EXERCISE AIM: A line below contains "pose proof (allocated_range", and a later one contains "[free_pages_] exactly the". Repeat both, with every line between them, exactly.

DATA FOR REVIEW:
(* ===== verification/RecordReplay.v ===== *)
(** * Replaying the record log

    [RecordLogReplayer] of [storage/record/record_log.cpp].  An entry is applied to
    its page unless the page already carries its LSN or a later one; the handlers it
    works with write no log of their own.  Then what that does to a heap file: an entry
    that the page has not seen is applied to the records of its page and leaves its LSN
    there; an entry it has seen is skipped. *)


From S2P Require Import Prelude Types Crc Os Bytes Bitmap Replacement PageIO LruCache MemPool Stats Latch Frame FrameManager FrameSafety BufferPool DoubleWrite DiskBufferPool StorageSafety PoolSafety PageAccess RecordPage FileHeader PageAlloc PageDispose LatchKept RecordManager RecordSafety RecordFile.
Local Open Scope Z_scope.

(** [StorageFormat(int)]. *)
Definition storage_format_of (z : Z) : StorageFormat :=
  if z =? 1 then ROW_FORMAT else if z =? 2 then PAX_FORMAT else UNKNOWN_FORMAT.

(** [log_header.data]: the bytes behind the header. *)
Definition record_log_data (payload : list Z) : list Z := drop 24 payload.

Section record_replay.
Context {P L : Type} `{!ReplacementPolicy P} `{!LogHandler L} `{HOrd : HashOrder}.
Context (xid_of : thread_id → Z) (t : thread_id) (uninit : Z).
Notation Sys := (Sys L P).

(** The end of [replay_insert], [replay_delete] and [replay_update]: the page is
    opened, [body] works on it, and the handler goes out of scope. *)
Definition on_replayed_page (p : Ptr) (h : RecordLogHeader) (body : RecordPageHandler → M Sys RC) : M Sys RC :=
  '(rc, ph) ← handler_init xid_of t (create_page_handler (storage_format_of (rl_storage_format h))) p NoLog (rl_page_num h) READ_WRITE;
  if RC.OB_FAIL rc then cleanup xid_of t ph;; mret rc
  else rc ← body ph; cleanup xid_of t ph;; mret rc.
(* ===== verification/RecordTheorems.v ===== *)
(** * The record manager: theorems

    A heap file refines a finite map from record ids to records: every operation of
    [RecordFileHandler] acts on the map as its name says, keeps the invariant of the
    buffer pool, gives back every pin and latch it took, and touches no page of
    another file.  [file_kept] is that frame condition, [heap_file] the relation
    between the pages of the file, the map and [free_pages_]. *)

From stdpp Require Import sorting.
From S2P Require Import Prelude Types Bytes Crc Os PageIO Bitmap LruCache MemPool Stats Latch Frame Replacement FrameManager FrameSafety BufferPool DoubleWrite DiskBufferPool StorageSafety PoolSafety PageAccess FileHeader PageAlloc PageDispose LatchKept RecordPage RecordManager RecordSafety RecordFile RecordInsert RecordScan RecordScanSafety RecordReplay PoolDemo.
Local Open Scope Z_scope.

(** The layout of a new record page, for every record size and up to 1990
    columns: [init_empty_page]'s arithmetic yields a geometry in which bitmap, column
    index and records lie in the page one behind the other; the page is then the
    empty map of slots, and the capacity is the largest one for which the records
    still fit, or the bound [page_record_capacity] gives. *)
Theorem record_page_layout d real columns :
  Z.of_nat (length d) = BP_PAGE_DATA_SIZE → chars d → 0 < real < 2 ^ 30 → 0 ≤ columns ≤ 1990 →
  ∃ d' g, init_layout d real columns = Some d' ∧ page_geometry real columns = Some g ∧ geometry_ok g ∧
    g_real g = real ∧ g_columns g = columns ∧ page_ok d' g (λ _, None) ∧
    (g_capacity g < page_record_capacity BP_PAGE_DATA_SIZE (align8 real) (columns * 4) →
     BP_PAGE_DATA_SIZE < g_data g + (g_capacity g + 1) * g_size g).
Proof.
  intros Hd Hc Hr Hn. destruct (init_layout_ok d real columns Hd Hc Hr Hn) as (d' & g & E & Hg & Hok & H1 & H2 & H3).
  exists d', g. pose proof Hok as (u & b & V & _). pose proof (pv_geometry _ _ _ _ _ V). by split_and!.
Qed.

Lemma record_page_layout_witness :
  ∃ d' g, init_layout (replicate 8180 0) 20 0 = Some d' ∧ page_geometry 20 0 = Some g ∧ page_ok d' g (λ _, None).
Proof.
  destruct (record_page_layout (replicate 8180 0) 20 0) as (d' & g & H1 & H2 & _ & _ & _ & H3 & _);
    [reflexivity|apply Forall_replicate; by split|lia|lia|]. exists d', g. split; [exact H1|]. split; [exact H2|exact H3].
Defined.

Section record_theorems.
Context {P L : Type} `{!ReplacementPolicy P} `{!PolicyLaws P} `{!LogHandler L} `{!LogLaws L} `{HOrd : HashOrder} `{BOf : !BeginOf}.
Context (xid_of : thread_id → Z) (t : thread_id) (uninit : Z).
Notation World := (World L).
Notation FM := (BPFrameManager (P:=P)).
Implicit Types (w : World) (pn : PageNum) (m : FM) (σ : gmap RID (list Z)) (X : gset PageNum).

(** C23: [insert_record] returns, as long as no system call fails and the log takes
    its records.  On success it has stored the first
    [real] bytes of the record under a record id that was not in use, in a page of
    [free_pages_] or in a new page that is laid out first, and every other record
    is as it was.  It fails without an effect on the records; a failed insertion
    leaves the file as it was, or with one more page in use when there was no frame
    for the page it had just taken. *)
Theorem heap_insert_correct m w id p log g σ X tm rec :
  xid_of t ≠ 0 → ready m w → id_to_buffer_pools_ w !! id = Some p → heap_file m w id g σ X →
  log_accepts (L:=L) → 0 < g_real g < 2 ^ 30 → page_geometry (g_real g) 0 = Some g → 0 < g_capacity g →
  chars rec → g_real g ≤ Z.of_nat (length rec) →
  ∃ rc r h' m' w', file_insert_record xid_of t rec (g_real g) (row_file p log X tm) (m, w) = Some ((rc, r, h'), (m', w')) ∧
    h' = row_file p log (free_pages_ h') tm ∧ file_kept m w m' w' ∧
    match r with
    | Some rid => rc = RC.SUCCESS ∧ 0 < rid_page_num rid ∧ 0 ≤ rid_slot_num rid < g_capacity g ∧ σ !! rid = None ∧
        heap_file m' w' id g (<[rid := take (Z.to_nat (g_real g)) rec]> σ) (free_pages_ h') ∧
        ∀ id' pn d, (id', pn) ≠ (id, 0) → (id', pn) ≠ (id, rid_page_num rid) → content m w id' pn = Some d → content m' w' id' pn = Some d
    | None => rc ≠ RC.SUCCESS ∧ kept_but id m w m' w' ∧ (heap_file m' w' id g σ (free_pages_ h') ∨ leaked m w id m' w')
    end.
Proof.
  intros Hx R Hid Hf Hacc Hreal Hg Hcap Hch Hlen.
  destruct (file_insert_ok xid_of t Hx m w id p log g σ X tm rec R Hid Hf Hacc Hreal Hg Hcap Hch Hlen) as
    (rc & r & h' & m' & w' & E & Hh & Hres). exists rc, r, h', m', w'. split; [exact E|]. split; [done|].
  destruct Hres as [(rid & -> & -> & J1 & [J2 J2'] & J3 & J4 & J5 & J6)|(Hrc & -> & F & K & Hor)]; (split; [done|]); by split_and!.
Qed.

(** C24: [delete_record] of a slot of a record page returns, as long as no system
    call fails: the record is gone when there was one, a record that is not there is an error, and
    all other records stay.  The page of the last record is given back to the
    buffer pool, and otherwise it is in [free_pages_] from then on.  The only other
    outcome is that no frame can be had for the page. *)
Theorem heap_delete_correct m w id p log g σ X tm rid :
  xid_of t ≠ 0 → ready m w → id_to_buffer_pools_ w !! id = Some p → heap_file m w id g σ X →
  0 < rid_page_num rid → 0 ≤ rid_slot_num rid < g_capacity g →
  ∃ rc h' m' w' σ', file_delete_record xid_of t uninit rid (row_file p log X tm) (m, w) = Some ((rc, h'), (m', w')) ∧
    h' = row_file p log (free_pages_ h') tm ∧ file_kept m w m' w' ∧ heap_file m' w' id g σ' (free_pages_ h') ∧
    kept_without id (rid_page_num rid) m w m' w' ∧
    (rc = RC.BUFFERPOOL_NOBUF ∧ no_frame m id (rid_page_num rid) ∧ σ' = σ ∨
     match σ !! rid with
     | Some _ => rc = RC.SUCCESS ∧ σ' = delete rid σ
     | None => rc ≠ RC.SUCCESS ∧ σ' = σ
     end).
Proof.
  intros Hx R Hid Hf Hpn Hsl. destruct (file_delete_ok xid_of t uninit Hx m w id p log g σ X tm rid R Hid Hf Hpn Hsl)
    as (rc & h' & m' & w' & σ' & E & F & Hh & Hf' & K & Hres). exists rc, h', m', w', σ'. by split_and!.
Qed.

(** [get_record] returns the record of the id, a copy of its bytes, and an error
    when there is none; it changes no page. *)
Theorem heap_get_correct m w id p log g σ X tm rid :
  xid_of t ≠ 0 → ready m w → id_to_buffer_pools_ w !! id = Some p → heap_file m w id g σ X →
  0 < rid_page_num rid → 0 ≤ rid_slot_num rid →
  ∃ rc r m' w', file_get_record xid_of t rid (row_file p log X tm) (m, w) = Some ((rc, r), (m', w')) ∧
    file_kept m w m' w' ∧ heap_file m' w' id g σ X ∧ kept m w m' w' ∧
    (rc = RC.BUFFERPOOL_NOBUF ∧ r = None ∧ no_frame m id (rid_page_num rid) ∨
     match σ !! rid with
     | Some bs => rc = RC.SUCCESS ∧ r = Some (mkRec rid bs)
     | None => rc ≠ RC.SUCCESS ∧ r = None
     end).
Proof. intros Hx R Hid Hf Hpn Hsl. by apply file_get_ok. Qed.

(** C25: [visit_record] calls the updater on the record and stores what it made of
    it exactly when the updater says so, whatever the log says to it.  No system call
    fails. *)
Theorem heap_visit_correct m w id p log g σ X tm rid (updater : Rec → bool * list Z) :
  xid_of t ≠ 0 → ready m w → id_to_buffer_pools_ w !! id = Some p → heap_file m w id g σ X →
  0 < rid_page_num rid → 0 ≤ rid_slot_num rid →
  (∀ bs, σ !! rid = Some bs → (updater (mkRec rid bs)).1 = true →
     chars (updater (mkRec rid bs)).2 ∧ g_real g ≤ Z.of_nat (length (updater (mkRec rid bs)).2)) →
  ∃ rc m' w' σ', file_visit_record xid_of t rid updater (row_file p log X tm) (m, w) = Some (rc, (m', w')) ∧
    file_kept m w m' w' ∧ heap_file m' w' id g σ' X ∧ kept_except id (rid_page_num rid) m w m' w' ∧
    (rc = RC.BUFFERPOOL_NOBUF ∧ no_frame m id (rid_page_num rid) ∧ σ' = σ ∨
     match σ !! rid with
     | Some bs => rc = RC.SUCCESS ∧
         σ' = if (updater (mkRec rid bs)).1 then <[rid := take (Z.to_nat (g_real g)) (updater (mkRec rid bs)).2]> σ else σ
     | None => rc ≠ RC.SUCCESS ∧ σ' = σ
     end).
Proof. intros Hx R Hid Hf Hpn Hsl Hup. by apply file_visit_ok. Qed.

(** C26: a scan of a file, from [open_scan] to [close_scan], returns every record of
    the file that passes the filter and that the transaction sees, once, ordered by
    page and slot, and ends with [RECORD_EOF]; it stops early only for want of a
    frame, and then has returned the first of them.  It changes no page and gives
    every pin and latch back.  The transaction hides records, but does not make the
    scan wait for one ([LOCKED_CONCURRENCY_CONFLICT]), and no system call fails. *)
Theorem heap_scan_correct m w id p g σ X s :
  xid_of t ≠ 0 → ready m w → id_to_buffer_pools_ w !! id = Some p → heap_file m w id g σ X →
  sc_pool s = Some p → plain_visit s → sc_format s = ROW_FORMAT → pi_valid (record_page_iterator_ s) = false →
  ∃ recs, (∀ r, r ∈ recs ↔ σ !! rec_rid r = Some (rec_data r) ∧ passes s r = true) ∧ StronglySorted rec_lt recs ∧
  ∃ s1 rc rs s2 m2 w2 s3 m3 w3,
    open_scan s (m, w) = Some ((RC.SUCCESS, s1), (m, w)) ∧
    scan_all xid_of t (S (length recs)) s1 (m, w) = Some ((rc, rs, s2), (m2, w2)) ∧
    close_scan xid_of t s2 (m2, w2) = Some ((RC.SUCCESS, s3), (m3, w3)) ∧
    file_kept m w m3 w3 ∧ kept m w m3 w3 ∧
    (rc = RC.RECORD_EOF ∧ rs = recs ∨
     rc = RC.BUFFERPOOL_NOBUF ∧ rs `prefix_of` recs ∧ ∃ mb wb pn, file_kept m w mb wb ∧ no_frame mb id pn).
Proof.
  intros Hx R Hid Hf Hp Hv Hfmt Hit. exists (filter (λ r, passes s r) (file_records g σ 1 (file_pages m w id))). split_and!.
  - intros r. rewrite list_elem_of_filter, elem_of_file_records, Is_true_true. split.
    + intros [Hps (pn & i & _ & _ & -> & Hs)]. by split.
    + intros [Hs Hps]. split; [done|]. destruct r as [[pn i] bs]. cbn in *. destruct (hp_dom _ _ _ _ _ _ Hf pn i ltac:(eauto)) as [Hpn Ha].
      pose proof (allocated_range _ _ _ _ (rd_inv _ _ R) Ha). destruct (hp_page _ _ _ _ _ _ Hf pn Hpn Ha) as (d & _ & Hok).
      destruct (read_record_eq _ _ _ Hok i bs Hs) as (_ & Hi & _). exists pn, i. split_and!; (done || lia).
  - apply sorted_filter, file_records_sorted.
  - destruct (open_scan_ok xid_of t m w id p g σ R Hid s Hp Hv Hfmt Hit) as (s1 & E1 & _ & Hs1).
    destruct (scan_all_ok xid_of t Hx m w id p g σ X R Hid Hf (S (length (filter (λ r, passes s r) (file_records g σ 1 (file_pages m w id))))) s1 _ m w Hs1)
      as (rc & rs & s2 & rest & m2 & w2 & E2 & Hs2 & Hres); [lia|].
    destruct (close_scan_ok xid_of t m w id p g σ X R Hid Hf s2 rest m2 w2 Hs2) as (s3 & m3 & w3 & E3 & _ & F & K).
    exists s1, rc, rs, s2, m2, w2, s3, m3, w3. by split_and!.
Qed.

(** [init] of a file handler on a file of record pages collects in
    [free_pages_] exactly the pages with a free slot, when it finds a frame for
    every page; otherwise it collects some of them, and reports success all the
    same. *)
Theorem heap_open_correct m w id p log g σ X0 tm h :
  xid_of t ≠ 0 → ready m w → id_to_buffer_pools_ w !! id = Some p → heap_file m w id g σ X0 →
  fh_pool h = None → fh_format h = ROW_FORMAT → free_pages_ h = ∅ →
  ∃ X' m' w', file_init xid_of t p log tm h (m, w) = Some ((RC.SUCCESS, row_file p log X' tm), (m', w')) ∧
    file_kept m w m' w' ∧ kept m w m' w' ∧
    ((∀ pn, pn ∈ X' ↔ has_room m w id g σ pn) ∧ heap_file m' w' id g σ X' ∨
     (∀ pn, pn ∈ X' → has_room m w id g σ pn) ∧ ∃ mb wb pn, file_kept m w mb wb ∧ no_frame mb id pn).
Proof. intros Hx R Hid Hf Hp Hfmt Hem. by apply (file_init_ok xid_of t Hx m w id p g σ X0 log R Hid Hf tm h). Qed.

SOLUTION BELOW:
      pose proof (allocated_range _ _ _ _ (rd_inv _ _ R) Ha). destruct (hp_page _ _ _ _ _ _ Hf pn Hpn Ha) as (d & _ & Hok).
      destruct (read_record_eq _ _ _ Hok i bs Hs) as (_ & Hi & _). exists pn, i. split_and!; (done || lia).
  - apply sorted_filter, file_records_sorted.
  - destruct (open_scan_ok xid_of t m w id p g σ R Hid s Hp Hv Hfmt Hit) as (s1 & E1 & _ & Hs1).
    destruct (scan_all_ok xid_of t Hx m w id p g σ X R Hid Hf (S (length (filter (λ r, passes s r) (file_records g σ 1 (file_pages m w id))))) s1 _ m w Hs1)
      as (rc & rs & s2 & rest & m2 & w2 & E2 & Hs2 & Hres); [lia|].
    destruct (close_scan_ok xid_of t m w id p g σ X R Hid Hf s2 rest m2 w2 Hs2) as (s3 & m3 & w3 & E3 & _ & F & K).
    exists s1, rc, rs, s2, m2, w2, s3, m3, w3. by split_and!.
Qed.

(** [init] of a file handler on a file of record pages collects in
    [free_pages_] exactly the pages with a free slot, when it finds a frame for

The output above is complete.